As the zinc ion transmembrane transporter, Catsup mutations can lead to abnormal accumulation of membrane proteins, such as Notch, decreased Notch signalling, increase in levels of apoptosis, and induce of ER stress response.[4]

As the regulator of dopamine biosynthesis, Catsup mutations can lead to hyperactivity of Catsup-regulated enzymes TH, GTPCH, and VMAT, as well as to increases in dopamine (DA) and tetrahydrobiopterin (BH4) levels.[1][3]

References

  1. 1.0 1.1 1.2 "The catecholamines up (Catsup) protein of Drosophila melanogaster functions as a negative regulator of tyrosine hydroxylase activity". Genetics 153 (1): 361–82. September 1999. PMID 10471719. 
  2. O’Donnell, Janis M.; Stathakis, Dean G.; Burton, Denise; Chen, Zuomin (2002) (in en). Chemistry and Biology of Pteridines and Folates. Springer, Boston, MA. pp. 211–215. doi:10.1007/978-1-4615-0945-5_35. ISBN 9781461353171. 
  3. 3.0 3.1 3.2 3.3 3.4 3.5 3.6 3.7 "Catecholamines up integrates dopamine synthesis and synaptic trafficking". Journal of Neurochemistry 119 (6): 1294–305. December 2011. doi:10.1111/j.1471-4159.2011.07517.x.
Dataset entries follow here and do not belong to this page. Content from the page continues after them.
(* ===== verification/Tensor.v ===== *)
(** * Tensors and element types: [core/dtype], [core/tensor]

    A [Tensor] is a non-owning strided view of at most four dimensions.  Pointers are addresses
    ([Z], [0] for [nullptr]); [ne] and [nb] are lists of length four. *)
From S2P Require Import Prelude.
#[local] Open Scope Z_scope.

(** [enum class DType] *)
Inductive DType : Set := BF16 | FP32 | I32 | U8 | I64 | I8 | FP16 | FP8_E4M3FN.

#[export] Instance DType_eq_dec : EqDecision DType.
Proof. solve_decision. Defined.

(** [dtype_size]; the trailing [throw] is for values outside the enumeration. *)
Definition dtype_size (dtype : DType) : Z :=
  match dtype with
  | BF16 => 2 | FP32 => 4 | I32 => 4 | U8 => 1 | I64 => 8 | I8 => 1 | FP16 => 2 | FP8_E4M3FN => 1
  end.

(** [struct Tensor] *)
Record Tensor : Set := mkTensor {
  data  : Z;
  dtype : DType;
  ne    : list Z;
  nb    : list Z;
}.

#[export] Instance Tensor_eq_dec : EqDecision Tensor.
Proof. solve_decision. Defined.

(** [Tensor() noexcept = default] *)
Definition Tensor_default : Tensor := mkTensor 0 BF16 [1; 1; 1; 1] [0; 0; 0; 0].

#[export] Instance Tensor_inhabited : Inhabited Tensor := populate Tensor_default.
PMID 21985068. 
  4. 4.0 4.1 4.2 4.3 4.4 4.5 "Protein trafficking abnormalities in Drosophila tissues with impaired activity of the ZIP7 zinc transporter Catsup". Development 140 (14): 3018–27. July 2013. doi:10.1242/dev.088336. PMID 23785054. 
  5. "Phenotypic variation and natural selection at catsup, a pleiotropic quantitative trait gene in Drosophila". Current Biology 16 (9): 912–9. May 2006. doi:10.1016/j.cub.2006.03.051. PMID 16682353. PMC 10766118. http://journals.scholarsportal.info/details/09609822/v16i0009/912_pvansapqtgid.xml. 
  6. 6.0 6.1 6.2 "Drosophila dopamine synthesis pathway genes regulate tracheal morphogenesis". Developmental Biology 308 (1): 30–43. August 2007. doi:10.1016/j.ydbio.2007.04.047. PMID 17585895. 
  7. "The SLC39 family of zinc transporters". Molecular Aspects of Medicine 34 (2–3): 612–9. 2013. doi:10.1016/j.mam.2012.05.011. PMID 23506894.